• WORK TO BE COMPLETED: Once the line with "From S2P Require Import Cryptlib" is found in the entries below, print it and each following line exactly, stopping after the line with "(** ** Properties of the specification *)"; print nothing else.
DATA UNDER STUDY Block Start
(* ===== verification/RunFacts.v ===== *)
(** * What one operation on a session computes

    A specification of [hash_n_crypt] on byte strings, that the bounce-buffer
    path and the zero-copy path both implement it, and that neither leaves
    anything behind. *)
From stdpp Require Import base gmap gmultiset list strings numbers.
From S2P Require Import Prelude Kernel KernelFacts Structs CryptoApi Sg.
From S2P Require Import Cryptlib CryptlibFacts Zc ZcFacts Fcrypt FcryptFacts Run.
Open Scope Z_scope.

Section RunFacts.
Context `{CryptoAPI, !CryptoAPISizes}.
Implicit Types (e : env) (s : csession) (data out : bytes).

(** ** The specification *)

(** The effect of an operation on a session: the chaining value and the state
    of the hash. *)
Definition ses_upd (iv : bytes) (st : hstate) s : csession :=
  set_cs_cdata (set_cd_iv iv (cs_cdata s)) (set_cs_hdata (set_ahash_st st (cs_hdata s)) s).

(** Hashing [data]: the result and the new state. *)
Definition hash_step s (st : hstate) data : Z * hstate :=
  if has_hash s then
    let '(ret, ev, st) := ahash_update (ahash_name (cs_hdata s)) st data in (req_result ret ev, st)
  else (0, st).

(** Encrypting or decrypting [data]: the result, the output and the new
    chaining value. *)
Definition cipher_step (dec : bool) s (iv data : bytes) : Z * bytes * bytes :=
  if has_cipher s then
    let r := cipher_run dec (set_cd_iv iv (cs_cdata s)) data in
    (req_result (cr_ret r) (cr_events r), cr_out r, cr_iv r)
  else (0, [], iv).

(** One operation on [data]: the result, the bytes written to the destination,
    and the new state.  A session without cipher hashes what the destination
    holds, [ddata], when it is asked to decrypt. *)
Definition chunk (dec : bool) s (iv : bytes) (st : hstate) (data ddata : bytes)
    : Z * bytes * bytes * hstate :=
  if dec then
    let '(ret, out, iv) := cipher_step true s iv data in
    if negb (ret =? 0) then (ret, out, iv, st)
    else
      let '(ret, st) := hash_step s st (if has_cipher s then out else ddata) in (ret, out, iv, st)
  else
    let '(ret, st) := hash_step s st data in
    if negb (ret =? 0) then (ret, [], iv, st)
    else
      let '(ret, out, iv) := cipher_step false s iv data in (ret, out, iv, st).

(** ** Properties of the specification *)

Lemma ses_upd_id s : ses_upd (cd_iv (cs_cdata s)) (ahash_st (cs_hdata s)) s = s.
Proof. by destruct s as [? ? [] []]. Qed.

Lemma cipher_step_length dec s iv data ret out iv' :
  cipher_step dec s iv data = (ret, out, iv') ->
  length iv' = length iv /\ (if has_cipher s then length out = length data else out = []).
Proof.
  unfold cipher_step, cipher_run. destruct (has_cipher s); [|by intros [= <- <- <-]].
  destruct (ablkcipher_length dec (tfm_name (cs_cdata s)) (tfm_key (cs_cdata s)) iv data) as [Hl Hiv].
  by intros [= <- <- <-].
Qed.

(** The output is as long as the input, or there is none. *)
Lemma chunk_length dec s iv st data ddata ret out iv' st' :
  chunk dec s iv st data ddata = (ret, out, iv', st') ->
  length iv' = length iv /\
  (if has_cipher s then length out = length data \/ out = [] /\ ret <> 0 else out = []).
Proof.
  unfold chunk. destruct dec.
  - destruct (cipher_step _ _ _ _) as [[r1 o1] iv1] eqn:E1. apply cipher_step_length in E1 as [Hiv Ho].
    destruct (negb _); [|destruct (hash_step _ _ _)]; intros; simplify_eq; destruct (has_cipher s); auto.
  - destruct (hash_step _ _ _) as [r1 st1]. destruct (Z.eqb_spec r1 0); cbn [negb].
    + destruct (cipher_step _ _ _ _) as [[r2 o2] iv2] eqn:E2. apply cipher_step_length in E2 as [Hiv Ho].
      intros; simplify_eq. destruct (has_cipher s); auto.
    + intros; simplify_eq. split; [done|]. destruct (has_cipher s); auto.
Qed.

(** Only a session without cipher looks at the destination. *)
Lemma chunk_ddata dec s iv st data dd dd' :
  dec && negb (has_cipher s) = false -> chunk dec s iv st data dd = chunk dec s iv st data dd'.
Proof. unfold chunk. destruct dec, (has_cipher s); done. Qed.

(** ** Working in pieces *)

(** The cipher of a session has no authentication of its own. *)
Definition plain s : Prop := has_cipher s = true -> cd_aead (cs_cdata s) = 0.

(** Data of a permitted length for the cipher of a session. *)
Definition blocks s (n : Z) : Prop :=
  has_cipher s = true -> (cd_blocksize (cs_cdata s) | n).

Lemma has_cipher_init s : has_cipher s = true -> cd_init (cs_cdata s) <> 0.
Proof. unfold has_cipher. lia. Qed.
Lemma has_hash_init s : has_hash s = true -> hd_init (cs_hdata s) <> 0.
Proof. unfold has_hash. lia. Qed.

Lemma session_cipher s :
  cdata_ok (cs_cdata s) -> plain s -> has_cipher s = true ->
  exists a, ablkcipher (tfm_name (cs_cdata s)) = Some a /\ cd_blocksize (cs_cdata s) = alg_blocksize a.
Proof.
  intros Hok Ha Hc. destruct (cdata_alg _ Hok (has_cipher_init _ Hc)) as (a & Halg & Hb & _).
  rewrite (Ha Hc) in Halg. eauto.
Qed.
DATA UNDER STUDY Block End
• THE ANSWER:
From S2P Require Import Cryptlib CryptlibFacts Zc ZcFacts Fcrypt FcryptFacts Run.
Open Scope Z_scope.

Section RunFacts.
Context `{CryptoAPI, !CryptoAPISizes}.
Implicit Types (e : env) (s : csession) (data out : bytes).

(** ** The specification *)

(** The effect of an operation on a session: the chaining value and the state
    of the hash. *)
Definition ses_upd (iv : bytes) (st : hstate) s : csession :=
  set_cs_cdata (set_cd_iv iv (cs_cdata s)) (set_cs_hdata (set_ahash_st st (cs_hdata s)) s).

(** Hashing [data]: the result and the new state. *)
Definition hash_step s (st : hstate) data : Z * hstate :=
  if has_hash s then
    let '(ret, ev, st) := ahash_update (ahash_name (cs_hdata s)) st data in (req_result ret ev, st)
  else (0, st).

(** Encrypting or decrypting [data]: the result, the output and the new
    chaining value. *)
Definition cipher_step (dec : bool) s (iv data : bytes) : Z * bytes * bytes :=
  if has_cipher s then
    let r := cipher_run dec (set_cd_iv iv (cs_cdata s)) data in
    (req_result (cr_ret r) (cr_events r), cr_out r, cr_iv r)
  else (0, [], iv).

(** One operation on [data]: the result, the bytes written to the destination,
    and the new state.  A session without cipher hashes what the destination
    holds, [ddata], when it is asked to decrypt. *)
Definition chunk (dec : bool) s (iv : bytes) (st : hstate) (data ddata : bytes)
    : Z * bytes * bytes * hstate :=
  if dec then
    let '(ret, out, iv) := cipher_step true s iv data in
    if negb (ret =? 0) then (ret, out, iv, st)
    else
      let '(ret, st) := hash_step s st (if has_cipher s then out else ddata) in (ret, out, iv, st)
  else
    let '(ret, st) := hash_step s st data in
    if negb (ret =? 0) then (ret, [], iv, st)
    else
      let '(ret, out, iv) := cipher_step false s iv data in (ret, out, iv, st).

(** ** Properties of the specification *)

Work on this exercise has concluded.